There is something ages old, too, about the dilemma with which the participants on these shows wrestle. Like all newly-minted members of the middle class over the past 200 years, they are obliged to reconcile the conflicting demands of individuality and conformity. The 1832 Reform Act gave the vote to urban middle-class men on the basis of the value of their house. To own property was to qualify as a politically significant person. But the moment middle-class man won his right to be considered an autonomous individual, he poured time and money into ensuring that his house-the basis of his identity-looked just like everyone else's. In the 1840s, wives, daughters and sisters were charged with the task of managing the domestic interior so that all the right signifiers were on display. A piano, a nursemaid, a proper parlour-here were proofs that a family had become "genteel." "Gentility" was not concerned with who your grandfather was, but about how you presented yourself now. It was about your choice of furniture, rather than its age. "Good taste"-an ability to pick and arrange the objects surrounding you-became the defining mark of a lady. But here was the rub: any hint of originality put you beyond the pale. The challenge was to be exactly like everyone else, yet still exceed them at the same time.

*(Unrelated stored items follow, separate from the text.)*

Lemma late_before : log_before (image_log (slots late_es)) (ai_intention (after_image late_point) + 1) 6.
Proof. apply (tree_log_before late_puts 1 demo_users); [simpl; lia|lia]. Qed.

(** The scanner has reached the tail, and has matched nothing. *)
Definition scanned_es : EntryService MemLog := with_max_pos 6 late_es.

Lemma scanned_ok : src_ok 10 10 scanned_es.
Proof.
  destruct (stored_src_ok 10 10 (tree_log late_puts 1 demo_users)) as [H1 H2 H3 H4]; [simpl; lia|lia|lia|]. split; [exact H1| |exact H3|exact H4].
  intros p Hp. destruct (H2 p Hp) as [? Hm]. split; [done|]. simpl in *. lia.
Qed.

Lemma late_due s : settled (fun z => z) 100 100 10 20 10 late_fuel (slots late_es) s (mkLogState (to_map demo_users) [1] []) 2 6 ->
  intention_iterator_ s = 2 ->
  commit_due (fun z => z) 100 100 10 20 10 late_fuel (slots late_es) s (mkLogState (to_map demo_users) [1] []) 2 6 2
    (intention_at (put_intention 1 "b" "2") 2)
    (commit_at 2 (intention_at (put_intention 1 "b" "2") 2) (mkLogState (to_map demo_users) [1] [])).
Proof.
  intros Hs Hit. split; [exact Hs|exact late_ends|exact (late_logged 1 _ eq_refl)| |apply late_put_user|simpl; lia|simpl; lia|reflexivity].
  rewrite Hit. split; [done|]. intros q Hq. lia.
Qed.
(* ===== verification/Finalizer.v ===== *)
(** The after image finalizer: the new nodes of a commit get the addresses they
    have in the after image, the index learns where the image is, and the nodes
    go into the cache (src/src/db/db_impl.cc, [AfterImageFinalizerEntry],
    [SetDeltaPosition] of persistent_tree.cc, [ApplyAfterImageDelta] of
    node_cache.cc). *)
From S2P Require Import Prelude Slice RBTree Node Proto PersistentTree Delta PathCopy TreeSpec TransactionTree Infect Intention Transaction.
From S2P Require Import Iterator IteratorSpec LruCache NodeCache NodeCacheSpec Images Serialize Vacuum Matcher EntryService EntryServiceSpec MemLog EntryServiceProps.
From S2P Require Import TxnFinder CommitIndex DBImpl DBWalks DBImplSpec Conflict Publish DBProps ConflictProps Replica ReplicaProps Restore OwnCommit Writer.

(** ** The pointers of the delta *)

(** Addresses in the image at [q]. *)
Definition in_image (q off : Z) : NodeAddress := make_address q off true.

Section positions.
Context {W : Type} {NS : NodeStore W} {NSL : NodeStoreLaws W} {SC : SliceCompare} {SL : SliceLaws}.
Context (r : Z).
Hypothesis r_i64 : i64 (u64 r) = r.
Hypothesis r_nil : delta_id ns_hor r.
Context (pos q : Z).
Hypothesis pos_range : 0 <= pos < q /\ q < 2 ^ 64.

Abbreviation sinv := (sinv r False).
(** What a waiting client depends on. *)
Definition waits (s : DBImpl G) : gmap Z wait_id * gmap wait_id bool * Z :=
  (waiting_on_log_entry_ s, done_ s, last_intention_processed_ s).

Lemma keeps_on_tree {A} t (m : M (NodeCache (EntryService G) * PersistentTree) A) : respects (same waits) (on_tree t m).
Proof. intros s a s'. unfold on_tree. destruct (m (cache_ s, t)) as [[b [w u]]| |]; [|done|done]. by intros [= _ <-]. Qed.

Lemma keeps_on_iterator {A} root (m : M (NodeCache (EntryService G) * RawIteratorImpl) A) : respects (same waits) (on_iterator root m).
Proof. intros s a s'. unfold on_iterator. destruct (m _) as [[b [w u]]| |]; [|done|done]. by intros [= _ <-]. Qed.

Lemma keeps_traced {A} (m : M (NodeCache (EntryService G) * list NodeAddress) A) : respects (same waits) (traced m).
Proof. intros s a s'. unfold traced. destruct (m _) as [[b [w u]]| |]; [|done|done]. by intros [= _ <-]. Qed.

#[local] Hint Resolve keeps_on_tree keeps_on_iterator keeps_traced : respects.
#[local] Hint Extern 1 (respects _ (on_cache _)) => apply respects_zoom_any; reflexivity : respects.
#[local] Hint Extern 1 (respects _ (on_es _)) => apply respects_zoom_any; reflexivity : respects.
#[local] Hint Extern 1 (respects _ (on_matcher _)) => apply respects_zoom_any; reflexivity : respects.
#[local] Hint Extern 1 (respects _ (on_finder _)) => apply respects_zoom_any; reflexivity : respects.
#[local] Hint Extern 1 (respects _ (on_finished _)) => apply respects_zoom_any; reflexivity : respects.
#[local] Hint Extern 1 (respects _ (on_index _)) => apply respects_zoom_any; reflexivity : respects.

Ltac keeps := auto 30 with respects.

(** ** The operations of the database, but for the waits themselves *)

Inductive db_op : Type :=
| OpProcess
| OpWriter
| OpFinalizer
| OpJanitor
| OpVaccum
| OpBegin (token : Z)
| OpComplete (w : waiter_id) (txn : TransactionImpl)
| OpFinish (w : waiter_id) (pos : Z)
| OpGet (key : string)
| OpValidate
| OpClearCaches
| OpStats
| OpGc
| OpClose.

Definition run_op (o : db_op) : DBM unit :=
  match o with
  | OpProcess => process_intention std_hash sizeof_node scan_fuel entry_cache_size fuel;; mret tt
  | OpWriter => AfterImageWriter_round std_hash sizeof_node scan_fuel entry_cache_size fuel;; mret tt
  | OpFinalizer => AfterImageFinalizer_round std_hash sizeof_node scan_fuel entry_cache_size fuel;; mret tt
  | OpJanitor => Janitor_round;; mret tt
  | OpVaccum => on_cache (do_vaccum_ std_hash sizeof_node cache_size fuel);; mret tt
  | OpBegin token => BeginTransaction token;; mret tt
  | OpComplete w txn => CompleteTransaction_start entry_cache_size fuel w txn;; mret tt
  | OpFinish w pos => CompleteTransaction_finish w pos;; mret tt
  | OpGet key => Get std_hash sizeof_node scan_fuel entry_cache_size fuel key;; mret tt
  | OpValidate => Validate std_hash sizeof_node scan_fuel entry_cache_size fuel
  | OpClearCaches => ClearCaches sizeof_node fuel
  | OpStats => reachable_node_stats std_hash sizeof_node scan_fuel entry_cache_size fuel;; mret tt
  | OpGc => gc std_hash sizeof_node scan_fuel entry_cache_size fuel;; mret tt
  | OpClose => close_db
  end.

Lemma keeps_write_after_images ts : respects (same waits) (write_after_images std_hash sizeof_node scan_fuel entry_cache_size fuel ts).
Proof. induction ts as [|t ts IH]; simpl; [keeps|]. apply respects_bind; [apply _| |done]. unfold write_after_image, Intention_pos. keeps. Qed.

Lemma keeps_usage_stats addrs : forall usage, respects (same waits) (usage_stats scan_fuel entry_cache_size fuel addrs usage).
Proof. induction addrs as [|[a k] addrs IH]; intros usage; simpl; keeps. Qed.

Lemma keeps_flush addrs : forall i, respects (same waits) (flush_intention addrs i).
Proof. induction addrs as [|[a k] addrs IH]; intros i; simpl; [keeps|]. apply respects_bind; [apply _| |done]. unfold Intention_Copy. keeps. Qed.

#[local] Hint Resolve keeps_write_after_images keeps_usage_stats keeps_flush : respects.

Lemma run_op_keeps o : o <> OpProcess -> respects (same waits) (run_op o).
Proof.
  intros Ho. destruct o; try done; simpl.
  - unfold AfterImageWriter_round. keeps.
  - unfold AfterImageFinalizer_round, Intention_pos, AfterImage_pos. keeps.
  - unfold Janitor_round. keeps.
  - keeps.
  - unfold BeginTransaction, new_transaction. keeps.
  - unfold CompleteTransaction_start, SetIntention. keeps.
  - unfold CompleteTransaction_finish. keeps.
  - unfold Get, GetSnapshot, UpdateLRU. keeps.
  - unfold Validate. keeps.
  - unfold ClearCaches. keeps.
  - unfold reachable_node_stats, ref_root. keeps.
  - unfold gc, ref_root. keeps.
  - unfold close_db. keeps.
Qed.

(** ** The processor's round *)

Abbreviation process := (process_intention std_hash sizeof_node scan_fuel entry_cache_size fuel).

(** A wait up to [pos] is over: its handle is set, and it waits no more. *)
Definition notified (pos : Z) (s s' : DBImpl G) : Prop :=
  last_intention_processed_ s < pos /\ last_intention_processed_ s' = pos /\
  (forall p, waiting_on_log_entry_ s' !! p = if decide (p <= pos) then None else waiting_on_log_entry_ s !! p) /\
  (forall w, (exists p, p <= pos /\ waiting_on_log_entry_ s !! p = Some w) -> done_ s' !! w = Some true) /\
  (forall w, (forall p, p <= pos -> waiting_on_log_entry_ s !! p <> Some w) -> done_ s' !! w = done_ s !! w).

Lemma mark_done (m : gmap Z wait_id) (d : gmap wait_id bool) : forall w,
  ((exists p, m !! p = Some w) -> map_fold (fun _ w d => <[w := true]> d) d m !! w = Some true) /\
  ((forall p, m !! p <> Some w) -> map_fold (fun _ w d => <[w := true]> d) d m !! w = d !! w).
Proof.
  intros w. induction m as [|p w' m Hp Hf IH] using map_first_key_ind.
  { rewrite map_fold_empty. split; [|done]. by intros [p Hp%lookup_empty_Some]. }
  rewrite map_fold_insert_first_key by done. destruct IH as [IH1 IH2]. split.
  - intros [q Hq]. destruct (decide (w' = w)) as [->|Hne]; [by rewrite lookup_insert_eq|].
    rewrite lookup_insert_ne by done. apply IH1. exists q.
    destruct (decide (q = p)) as [->|]; [by rewrite lookup_insert_eq in Hq; simplify_eq|].
    by rewrite lookup_insert_ne in Hq.
  - intros Hq. rewrite lookup_insert_ne.
    + apply IH2. intros q E. apply (Hq q). rewrite lookup_insert_ne; [done|]. intros <-. congruence.
    + intros <-. apply (Hq p). by rewrite lookup_insert_eq.
Qed.

Lemma NotifyIntention_waits pos (s s' : DBImpl G) : NotifyIntention pos s = Ok (tt, s') ->
  last_intention_processed_ s' = last_intention_processed_ s /\
  (forall p, waiting_on_log_entry_ s' !! p = if decide (p <= pos) then None else waiting_on_log_entry_ s !! p) /\
  (forall w, (exists p, p <= pos /\ waiting_on_log_entry_ s !! p = Some w) -> done_ s' !! w = Some true) /\
  (forall w, (forall p, p <= pos -> waiting_on_log_entry_ s !! p <> Some w) -> done_ s' !! w = done_ s !! w).
Proof.
  intros [= <-]. simpl. split_and!; [done|..].
  - intros p. destruct (decide (p <= pos)) as [Hp|Hp].
    + apply map_lookup_filter_None. right. simpl. by intros x _ [].
    + destruct (waiting_on_log_entry_ s !! p) as [w|] eqn:E.
      * by apply map_lookup_filter_Some.
      * apply map_lookup_filter_None. by left.
  - intros w (p & Hp & Hw). apply mark_done. exists p. by apply map_lookup_filter_Some.
  - intros w Hw. apply mark_done. intros p [Hp Hle]%map_lookup_filter_Some. by eapply Hw.
Qed.

Lemma NotifyTransaction_waits token pos c (s s' : DBImpl G) : NotifyTransaction token pos c s = Ok (tt, s') ->
  exists s1, NotifyIntention pos s = Ok (tt, s1) /\ waits s' = waits s1.
Proof.
  intros ([] & s1 & H1 & H2)%bind_Ok. exists s1. split; [done|]. revert H2. by apply (respects_zoom_any (same waits)).
Qed.

Lemma assert_Ok {S} b (s : S) x s' : assert_that b s = Ok (x, s') -> b = true /\ s' = s.
Proof. unfold assert_that. destruct b; [by intros [= _ ->]|done]. Qed.

Lemma keeps_on_es_waits {A} (m : M (EntryService G) A) : respects (same waits) (on_es m).
Proof. keeps. Qed.

Lemma keeps_position i : respects (same waits) (Position i).
Proof. unfold Position. keeps. Qed.

(** The two orders of the end of a round. *)
Lemma notified_intro pos c token (s s1 s2 s' : DBImpl G) : waits s1 = waits s -> last_intention_processed_ s < pos ->
  NotifyTransaction token pos c (set_last pos s1) = Ok (tt, s') \/
  (NotifyTransaction token pos c s1 = Ok (tt, s2) /\ s' = set_last pos s2) ->
  notified pos s s'.
Proof.
  intros Hw Hlt Hor. unfold waits in Hw. injection Hw as W D L. unfold notified.
  destruct Hor as [(s3 & H1 & H2)%NotifyTransaction_waits|[(s3 & H1 & H2)%NotifyTransaction_waits ->]].
  all: apply NotifyIntention_waits in H1 as (L3 & W3 & D3 & D3'); unfold waits in H2; injection H2 as W4 D4 L4;
    simpl in *; rewrite ?W in *; rewrite ?D in *; rewrite ?W4, ?D4.
  - split_and!; [done|congruence|done..].
  - split_and!; [done|done|done..].
Qed.

Lemma keeps_ProcessConcurrentIntention i : respects (same waits) (ProcessConcurrentIntention std_hash sizeof_node scan_fuel entry_cache_size fuel i).
Proof. unfold ProcessConcurrentIntention. keeps. Qed.

Lemma keeps_next_root i pos f : respects (same waits) (next_root std_hash sizeof_node scan_fuel entry_cache_size fuel i pos f).
Proof. unfold next_root. keeps. Qed.

#[local] Hint Resolve keeps_position keeps_ProcessConcurrentIntention keeps_next_root : respects.

(** A round that processes an intention ends every wait up to it, whatever it
    decides; a round that finds no intention changes no wait. *)
Lemma process_waits s b s' : process s = Ok (b, s') ->
  if (b : bool) then exists pos, notified pos s s' else waits s' = waits s.
Proof.
  unfold process_intention, commit_intention. intros H.
  apply bind_get_Ok, bind_Ok in H as ([o p] & s1 & Hn & H). apply bind_modify_Ok in H. apply keeps_on_es_waits in Hn.
  destruct o as [intention|]; [|by injection H as <- <-].
  apply bind_Ok in H as (pos & s2 & Hp & H). apply keeps_position in Hp.
  apply bind_get_Ok, bind_assert_Ok in H as [_ H].
  apply bind_Ok in H as (abort & s3 & Ha & H). assert (waits s3 = waits s) as W3.
  { transitivity (waits s2); [|by rewrite Hp]. revert Ha. clear. match goal with |- ?m _ = _ -> _ => assert (respects (same waits) m) as Hk by keeps end. apply Hk. }
  clear Hn Hp Ha s1 p. destruct abort.
  - apply bind_Ok in H as ([] & s4 & Hn & H). apply bind_get_Ok, bind_assert_Ok in H as [Hlt%Z.ltb_lt H].
    apply bind_modify_Ok in H. injection H as <- <-. exists pos. pose proof Hn as (s5 & Hi & W5)%NotifyTransaction_waits.
    apply NotifyIntention_waits in Hi as (L5 & _).
    eapply (notified_intro pos false _ s s3 s4); [done| |by right]. unfold waits in *. congruence.
  - apply bind_Ok in H as ([] & s4 & Hi & H). apply (respects_zoom_any (same waits)) in Hi; [|done].
    apply bind_Ok in H as (f & s5 & Hf & H). assert (waits s5 = waits s) as W5.
    { transitivity (waits s4); [|congruence]. revert Hf. clear. match goal with |- ?m _ = _ -> _ => assert (respects (same waits) m) as Hk by keeps end. apply Hk. }
    apply bind_Ok in H as ([ro t] & s6 & Hr & H). apply keeps_next_root in Hr.
    destruct ro as [offset|], (pt_root t) as [x|]; try done.
    apply bind_assert_Ok in H as [_ H]. apply bind_modify_Ok, bind_get_Ok, bind_assert_Ok in H as [Hlt%Z.ltb_lt H].
    apply bind_modify_Ok, bind_modify_Ok, bind_Ok in H as ([] & s8 & Hn & H). injection H as <- <-. exists pos.
    simpl in Hlt. assert (waits s6 = waits s) as W6 by congruence.
    refine (notified_intro pos true _ s (set_lcs _ (set_root _ pos s6)) s8 _ W6 _ (or_introl Hn)).
    unfold waits in W6. congruence.
Qed.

In the 1850s, a slew of guidebooks appeared, designed to tell the newly genteel middle-class woman how to pull off this trick. The best was Mrs Beeton's Book of Household Management (1861), in which Isabella Beeton instructed insecure readers about the right way to word an invitation or do a table placement. Careful descriptions of the duties of upper and lower housemaids were likely to prove useful to a mistress whose mother had always got by with a single maid. Here was a handbook for those busy erasing the ladder by which they reached their present perch.
Changing Rooms isn't like that, of course, but it does still display the central problem of how to define yourself as different while still hitting all the recognised cultural marks. Usually this means painting a bedroom bright orange or mocking-up a minstrels' gallery in the dining room. Original indeed-except that you had to wait for a BBC producer to suggest the idea. And then there is the problem that, following the show, 10m other people have the same idea. The man who came to paint my flat last summer said what a nice change it was to be doing everything in white. For the past year he'd been slapping up tomato reds and burnt siennas all over Essex semis. "It's that Changing Rooms," he said gloomily. "It's given everyone the same idea." Being a little bit different is harder than it looks.